Materials and methods

Synthesis of ZnO NPs

For synthesizing ZnO NPs, one-pot synthesis method was used, during which 10 mL of 20 mM zinc acetate [Zn(OAc)2·2H2O] was dropwise added to a 10 mL β-galactosidase solution (prepared in sodium acetate buffer, 0.1 M, pH 4.5). The reaction mixture was stirred using magnetic stirrer at room temperature for 5 h. Then 10 mL 20 mM NaOH was added dropwise to the mixture till the pH reached 12. The precipitate was re-dispersed in deionised water thrice and centrifuged. Finally, the obtained white powder was dried in an oven overnight at 50 °C. The final product in the form of ZnO NPs was obtained in the form of dried white powder that was used for further characterization and in vivo experimentation.

Characterization of ZnO NPs

Different spectroscopic and microscopic techniques were involved in characterization of enzymatically synthesized ZnO NPs. UV–Vis spectra were obtained on UV-1800 (Shimadzu, Japan) UV–Vis spectrophotometer in the wavelength range of 250–500 nm. Transmission electron micrographs (TEM) were obtained on JEM 2100 (JEOL, Japan) transmission electron microscope. DynaPro-TC-04 dynamic light scattering equipment (Proteins Solutions, Wyatt Technology, Santa Barbara, CA, USA) was used to perform dynamic light spectroscopy (DLS) at an average rate of 10 scans at 25 °C. The X-ray diffraction analysis of phase structure of ZnO NPs was obtained using Rigaku Miniflex-II (Japan) X-ray diffractometer (XRD) at intensity of 20°–80° with 4 cycles s−1 of scan speed via X-ray monochromatic beam.

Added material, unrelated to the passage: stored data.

(** The two deferred calls of [AsImmutable] come last, in reverse. *)
Definition updateMap (p : SelectDef) (es : option En) : SM unit :=
  eks ← slice_New (A := entryKey L) [];
  eks ← AsMutable (P := list (entryKey L)) eks;
  kem ← map_New (K := string) (V := option L) [];
  kem ← AsMutable (P := gmap string (option L)) kem;
  ps ← on_intf es Range;
  _ ← fill kem eks 0 ps;
  _ ← map_Set kem noEntry None;
  st ← State_ p;
  let st := MkSelectState (currEntry st) eks (entriesMap st) in
  let st := MkSelectState (currEntry st) (entries st) kem in
  _ ← SetState p st;
  _ ← AsImmutable (P := gmap string (option L)) kem None;
  _ ← AsImmutable (P := list (entryKey L)) eks None;
  mret tt.

Definition Select_ComponentWillMount (p : SelectDef) : SM unit :=
  props ← Props_ p;
  updateMap p (Entries props).
Definition Select_ComponentWillReceiveProps (p : SelectDef) (props : SelectProps L En O) : SM unit :=
  updateMap p (Entries props).

Definition option_elem (key label : string) : Element :=
  El.Option (Some (El.Option_with_Value key El.Option_zero)) [ES label].
Definition select_elem (curr : string) (p : SelectDef) (ps : list Element) : Element :=
  El.Select (Some (El.Select_with_Value curr
    (El.Select_on_html (El.with_OnChange (Some (changeEntry p))) El.Select_zero))) ps.

Definition Select_Render (p : SelectDef) : SM Element :=
  s ← State_ p;
  r ← slice_Range (A := entryKey L) (entries s);
  vs ← slice_elems (A := entryKey L) r;
  ps ← mmap (λ v, t ← on_intf (ek_p v) Label; mret (option_elem (ek_key v) t)) vs;
  s ← State_ p;
  mret (select_elem (currEntry s) p ps).

(** [v] is the value of the select box. *)
Definition changeEntry_OnChange (p : SelectDef) (v : string) : SM unit :=
  s ← State_ p;
  s2 ← State_ p;
  l ← map_Get (V := option L) (entriesMap s2) v;
  match l with
  | None => mpanic (PanicMsg ("Select component selected value " +:+ Strconv.Quote v +:+ " that we don't know about"))
  | Some l =>
      _ ← SetState p (MkSelectState v (entries s) (entriesMap s));
      props ← Props_ p;
      on_intf (OnSelect_ props) (λ o, OnSelect o l)
  end.
Lemma start_spec (w : world lmem) this i σ p :
  at_spec w this i σ p →
  ∃ w' σ' p', check_OnClick NewSource fuel (lat_at this) w = Ok (tt, w') ∧
    spec_step (lat_at this) Start σ σ' ∧ at_spec w' this i σ' p'.
Proof.
  intros [Hi Hj Ha Hr].
  destruct (check_OnClick_run w this i _ Hi) as (w' & p' & tos & Hrun & [Hi' (a & Hp & Hm)] & Hj' & Hl & Ht & _).
  exists w'. eexists. exists p'. split; [exact Hrun|]. split; [by apply (spec_start _ σ tos)|].
  split; cbn [sp_req sp_output sp_url sp_alt sp_asleep sp_woke].
  - exact Hi'.
  - by rewrite Hj', Hj.
  - apply list.Forall_app. split; [exact Ha|]. apply list.Forall_forall.
    intros j (k & v & to & -> & _ & Hto)%elem_of_lookup_zip_with. cbn. split; [done|].
    destruct (list.Forall_lookup_1 _ _ _ _ Ht Hto) as (n & Hn & ->).
    unfold Millisecond, Microsecond, Nanosecond. lia.
  - exists a, ∅. split; [exact Hp|]. split; [exact Hm|apply measured_nil].
Qed.

Lemma wake_spec (w : world lmem) this i σ p n j :
  at_spec w this i σ p → sp_asleep σ !! n = Some j →
  (∃ w' σ' p', wake NewSource fuel n w = Ok (tt, w') ∧
     spec_step (lat_at this) (Wake n) σ σ' ∧ at_spec w' this i σ' p') ∨
  (j_req j = sp_req σ ∧ j_to j = 0%Z ∧
   wake NewSource fuel n w = Panic (PanicMsg "invalid argument to Int63n")).
Proof.
  intros [Hi Hj Ha Hr] Hn. pose proof (list.Forall_lookup_1 _ _ _ _ Ha Hn) as [Hc Hto].
  pose proof (wake_run w n j ltac:(by rewrite Hj)) as Hw. rewrite Hj in Hw.
  set (w1 := with_jobs w (delete n (sp_asleep σ))) in Hw.
  assert (inst (w_js w1) this i (spec_state σ p)) as Hi1 by exact Hi.
  assert (Forall (λ j, j_comp j = lat_at this ∧ 0 ≤ j_to j < 2 ^ 63)%Z (delete n (sp_asleep σ))) as Ha1
    by by apply list.Forall_delete.
  destruct (sp_woke σ) as [ws|] eqn:Hws; [|by destruct Hr as [_ Hr]; rewrite Hr in Hn].
  destruct Hr as (a & m & Hp & Hm & Hmeas).
  destruct (decide (j_req j = sp_req σ)) as [Hreq|Hreq].
  - destruct (decide (j_to j = 0%Z)) as [Hz|Hz].
    { right. split; [done|]. split; [done|]. rewrite Hw. by apply (job_run_zero w1 this i (spec_state σ p)). }
    left. destruct (job_run_run w1 this i (spec_state σ p) m j) as (w2 & lat & p2 & H2 & Hok & Hr2 & Hj2 & _);
      [by split; [|exists a]|done|done|lia|].
    destruct Hr2 as [Hi2 (a2 & Hp2 & Hm2)]. cbn [latencies with_latencies] in Hp2.
    exists w2. eexists. exists p2. split; [by rewrite Hw|].
    split; [by apply (spec_wake _ n j ws σ Hn Hws Hreq); lia|]. split; cbn.
    + exact Hi2.
    + exact Hj2.
    + exact Ha1.
    + exists a2. eexists. split; [exact Hp2|]. split; [exact Hm2|]. by apply measured_snoc.
  - left. exists w1. eexists. exists p.
    split; [rewrite Hw; by apply (job_run_stale w1 this i (spec_state σ p))|].
    split; [by apply (spec_stale _ n j σ)|]. split; cbn; [exact Hi1|done|exact Ha1|].
    rewrite Hws. exists a, m. done.
Qed.

Lemma event_spec (w : world lmem) this i σ p e :
  at_spec w this i σ p →
  (∃ w' σ' p', lat_event NewSource fuel (lat_at this) e w = Ok (tt, w') ∧
     spec_step (lat_at this) e σ σ' ∧ at_spec w' this i σ' p') ∨
  (∃ n j, e = Wake n ∧ sp_asleep σ !! n = Some j ∧ j_req j = sp_req σ ∧ j_to j = 0%Z ∧
   lat_event NewSource fuel (lat_at this) e w = Panic (PanicMsg "invalid argument to Int63n")).
Proof.
  intros Hat. pose proof Hat as [Hi Hj Ha Hr]. destruct e as [|v|v| |n]; cbn [lat_event].
  - left. by apply start_spec with p.
  - left. set (σ' := Spec (sp_req σ) (sp_output σ) v (sp_alt σ) (sp_asleep σ) (sp_woke σ)).
    destruct (set_spec_state w this i σ σ' p Hat eq_refl eq_refl) as (w' & Hs & Hat' & _).
    exists w', σ', p. split; [|split; [constructor|exact Hat']].
    unfold urlChange_OnChange, State_. cbn [latency_def]. by mstep (State_inst w _ _ _ Hi).
  - left. set (σ' := Spec (sp_req σ) (sp_output σ) (sp_url σ) v (sp_asleep σ) (sp_woke σ)).
    destruct (set_spec_state w this i σ σ' p Hat eq_refl eq_refl) as (w' & Hs & Hat' & _).
    exists w', σ', p. split; [|split; [constructor|exact Hat']].
    unfold altUrlChange_OnChange, State_. cbn [latency_def]. by mstep (State_inst w _ _ _ Hi).
  - left. set (σ' := Spec (wrap32 (sp_req σ + 1)) false (sp_url σ) (sp_alt σ) (sp_asleep σ) (sp_woke σ)).
    destruct (set_spec_state w this i σ σ' p Hat eq_refl eq_refl) as (w' & Hs & [Hi' Hj' Ha' Hr'] & He).
    eexists _, σ', p. split; [|split; [constructor|]].
    + unfold reset, State_. cbn [latency_def]. mstep (State_inst w _ _ _ Hi). by mstep Hs.
    + by split.
  - mstep (eq_refl : mget id w = Ok (w, w)). rewrite Hj. case_bool_decide as Hn.
    + destruct (lookup_lt_is_Some_2 _ _ Hn) as [j Hjn].
      destruct (wake_spec w this i σ p n j Hat Hjn) as [H|(H1 & H2 & H3)]; [by left|right].
      by exists n, j.
    + left. exists w, σ, p. split; [done|]. split; [|exact Hat]. constructor. apply lookup_ge_None. lia.
Qed.

Lemma run_spec es (w : world lmem) this i σ p :
  at_spec w this i σ p →
  (∃ w' σ' p', lat_run NewSource fuel (lat_at this) es w = Ok (tt, w') ∧
     spec_run (lat_at this) es σ σ' ∧ at_spec w' this i σ' p') ∨
  (∃ es1 n es2 σ1 j, es = es1 ++ Wake n :: es2 ∧ spec_run (lat_at this) es1 σ σ1 ∧
     sp_asleep σ1 !! n = Some j ∧ j_req j = sp_req σ1 ∧ j_to j = 0%Z ∧
     lat_run NewSource fuel (lat_at this) es w = Panic (PanicMsg "invalid argument to Int63n")).
Proof.
  revert w σ p. induction es as [|e es IH]; intros w σ p Hat; cbn [lat_run].
  { left. exists w, σ, p. split; [done|]. split; [constructor|exact Hat]. }
  destruct (event_spec w this i σ p e Hat) as [(w1 & σ1 & p1 & H1 & Hs1 & Hat1)|(n & j & -> & H1 & H2 & H3 & H4)].
  - mstep H1. destruct (IH w1 σ1 p1 Hat1) as [(w2 & σ2 & p2 & H2 & Hs2 & Hat2)|(es1 & n & es2 & σ2 & j & -> & Hs2 & Hrest)].
    + left. exists w2, σ2, p2. split; [exact H2|]. split; [by eapply spec_next|exact Hat2].
    + right. exists (e :: es1), n, es2, σ2, j. split; [done|]. split; [by eapply spec_next|exact Hrest].
  - right. exists [], n, es, σ, j. split; [done|]. split; [constructor|]. split_and!; try done.
    unfold mbind, M_bind. by rewrite H4.
Qed.

(** Sleeping for no time.  The time is drawn with [rand.Int63n(3000)], which may be 0;
    a goroutine that slept for no time then draws below 0, and panics. *)
Theorem latency_zero_panics (w : world lmem) this i s :
  inst (w_js w) this i s → draws_zero w →
  ∃ w1, check_OnClick NewSource fuel (lat_at this) w = Ok (tt, w1) ∧
    wake NewSource fuel (length (l_jobs (w_ext w))) w1 = Panic (PanicMsg "invalid argument to Int63n").
Proof.
  intros Hi Hz. destruct (check_OnClick_run w this i s Hi) as (w1 & p & tos & Hr & Hres & Hjobs & Hl & Ht & Htz).
  exists w1. split; [exact Hr|]. specialize (Htz Hz). destruct tos as [|to tos]; [done|]. injection Htz as ->.
  destruct Hres as [Hi1 _]. set (j := Job (lat_at this) (reqId s) "Oregon" 0).
  rewrite (wake_run w1 _ j) by (by rewrite Hjobs, lookup_app_r, Nat.sub_diag).
  by eapply job_run_zero.
Qed.
End Proofs.

(** ** What is drawn *)
Lemma max_total_spec m0 lats :
  (m0 ≤ max_total m0 lats)%Z ∧ Forall (λ lat, total lat ≤ max_total m0 lats)%Z lats ∧
  (max_total m0 lats = m0 ∨ ∃ lat, lat ∈ lats ∧ total lat = max_total m0 lats).
Proof.
  revert m0. induction lats as [|lat lats IH]; intros m0; cbn; [split; [lia|]; split; [constructor|by left]|].
  destruct (IH (if (m0 <? total lat)%Z then total lat else m0)) as (H1 & H2 & H3).
  destruct (Z.ltb_spec m0 (total lat)).
  - split; [lia|]. split; [by constructor|]. right. destruct H3 as [->|(lat' & Hin & Ht)].
    + exists lat. by split; [left|].
    + exists lat'. by split; [right|].
  - split; [done|]. split; [constructor; [lia|done]|]. destruct H3 as [->|(lat' & Hin & Ht)]; [by left|right].
    exists lat'. by split; [right|].
Qed.

Lemma renderOutput_run range_map (w : world lmem) this i s m :
  results w this i s m →
  renderOutput range_map {| latency_def := mk_def this |} w =
  Ok (El.Div (Some (El.with_ClassName "Regions" El.html_zero))
        (map (λ v, region (max_total 0 (range_map m)) v (m !! v)) locations), w).
Proof.
  intros (Hi & a & Ha & Hm). unfold renderOutput, State_. cbn [latency_def]. mstep (State_inst w _ _ _ Hi). rewrite Ha.
  mstep (map_Range_run (K := string) (V := latency) w a _ Hm). mstep (map_elems_run (K := string) (V := latency) w a _ Hm). set (f := λ v, region _ v (m !! v)).
  assert (∀ vs, mmap (λ v, r ← map_Get (V := latency) (Some a) v; mret (region (max_total 0 (range_map m)) v r)) vs w =
    Ok (map f vs, w)) as Hmap.
  { induction vs as [|v vs IH]; [done|]. cbn [mmap map].
    assert (map_Get (V := latency) (Some a) v w = Ok (m !! v, w)) as Hg by (unfold map_Get; by mstep (deref_run w a _ Hm)).
    rewrite (M_bind_run _ _ w (f v) w) by (by mstep Hg). by mstep IH. }
  by mstep (Hmap locations).
Qed.

(** Without [reset] there is one request. *)
Lemma one_request l es σ σ' :
  spec_run l es σ σ' → CallReset ∉ es → Forall (λ j, j_req j = sp_req σ) (sp_asleep σ) →
  sp_req σ' = sp_req σ ∧ Forall (λ j, j_req j = sp_req σ) (sp_asleep σ').
Proof.
  induction 1 as [σ|e es σ1 σ2 σ3 Hs _ IH]; [done|]. intros [He Hes]%not_elem_of_cons Hf.
  assert (sp_req σ2 = sp_req σ1 ∧ Forall (λ j, j_req j = sp_req σ1) (sp_asleep σ2)) as [Hr2 Hf2].
  { inversion Hs; subst; cbn [sp_req sp_asleep]; try done; split; try done; try by apply list.Forall_delete.
    apply list.Forall_app. split; [done|]. apply list.Forall_forall.
    by intros j (k & v & to & -> & _)%elem_of_lookup_zip_with. }
  rewrite Hr2 in IH. by apply IH.
Qed.

Section Runs.
Context (NewSource : Z → nat → Z) (fuel : nat).
Hypothesis Hsource : source_ok NewSource.
Hypothesis Hfuel : ∀ n r, (0 < n < 2 ^ 63)%Z → Z.land n (n - 1) ≠ 0%Z → accepts63 NewSource fuel n r.

(** C16: measuring.  Mounted on a page, and whatever the user types, however often Start is
    clicked and [reset] called, and in whatever order the goroutines wake: either the run
    succeeds and the component is as the specification says, or it panics, at the first
    goroutine of the current request to wake that slept for no time at all.  When it
    succeeds, Start put one goroutine to sleep for each location, for less than three
    seconds, and the page shows for each location the result of the last goroutine for it
    that woke since then, with the time it slept as total and five parts, none negative, that
    add up to it; and no result for the other locations.  Goroutines of an earlier click count
    as well unless [reset] was called in between: without it the number of the request
    never changes, and no goroutine is ever found out of date. *)
Theorem latency_runs range_map HTMLElem (w : world lmem) es :
  heap_wf (w_js w) → l_jobs (w_ext w) = [] →
  let this := next_loc (w_js w) in
  let l := {| latency_def := mk_def this |} in
  ∃ w0, mount_instance (buildLatency range_map HTMLElem) (JObject []) w = Ok (this, w0) ∧
    ((∃ w1 σ i p, lat_run NewSource fuel l es w0 = Ok (tt, w1) ∧ spec_run l es spec0 σ ∧
        inst (w_js w1) this i (spec_state σ p) ∧ l_jobs (w_ext w1) = sp_asleep σ ∧
        (CallReset ∉ es → sp_req σ = 0%Z ∧ Forall (λ j, j_req j = 0%Z) (sp_asleep σ)) ∧
        match sp_woke σ with
        | None => p = None
        | Some ws => ∃ m, measured m ws ∧
            renderOutput range_map l w1 = Ok (El.Div (Some (El.with_ClassName "Regions" El.html_zero))
              (map (λ v, region (max_total 0 (range_map m)) v (m !! v)) locations), w1)
        end) ∨
     (∃ es1 n es2 σ j, es = es1 ++ Wake n :: es2 ∧ spec_run l es1 spec0 σ ∧
        sp_asleep σ !! n = Some j ∧ j_req j = sp_req σ ∧ j_to j = 0%Z ∧
        lat_run NewSource fuel l es w0 = Panic (PanicMsg "invalid argument to Int63n"))).
Proof.
  intros Hwf Hjobs this l.
  destruct (create_evolves (buildLatency range_map HTMLElem) (JObject []) w (MkState 0 false "" "" None) Hwf eq_refl)
    as (j0 & H0 & Hi0 & _).
  set (w0 := World j0 (w_ext w)). exists w0. split; [unfold mount_instance; by mstep H0|].
  assert (at_spec w0 this (S (S this)) spec0 None) as Hat by (split; try done; constructor).
  destruct (run_spec NewSource fuel Hsource Hfuel es w0 this (S (S this)) spec0 None Hat)
    as [(w1 & σ & p & H1 & Hs & [Hi1 Hj1 _ Hr1])|H]; [left|by right].
  exists w1, σ, (S (S this)), p. split; [exact H1|]. split; [exact Hs|]. split; [exact Hi1|]. split; [exact Hj1|].
  split.
  - intros Hno. apply (one_request l es spec0 σ Hs Hno). constructor.
  - destruct (sp_woke σ) as [ws|]; [|by destruct Hr1]. destruct Hr1 as (a & m & -> & Hm & Hmeas).
    exists m. split; [exact Hmeas|]. eapply renderOutput_run. split; [exact Hi1|]. by exists a.
Qed.
End Runs.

Fourier transform infrared spectroscopy (FTIR) was performed using Perkin Elmer FTIR instrument (USA) from 4000 to 400 cm−1 by the potassium bromide (KBr) pellet method to analyze the existence of various vibrational modes.

Selection of experimental animals

Thirty six male albino mice (6 months in age, 20–25 g) were obtained from Animal House (Jamia Hamdard University, New Delhi, India). The temperature was maintained at around 25 °C under 12 h-day/12 h-night cycles, respectively. Standard dietary pellets and clean water were made accessible to the mice and they were acclimatized for 15 days in sheltered aseptic conditions in compliance to the guidelines of Departmental Ethical Committee for Animal Experimentation, Department of Biochemistry, AMU, Aligarh, India.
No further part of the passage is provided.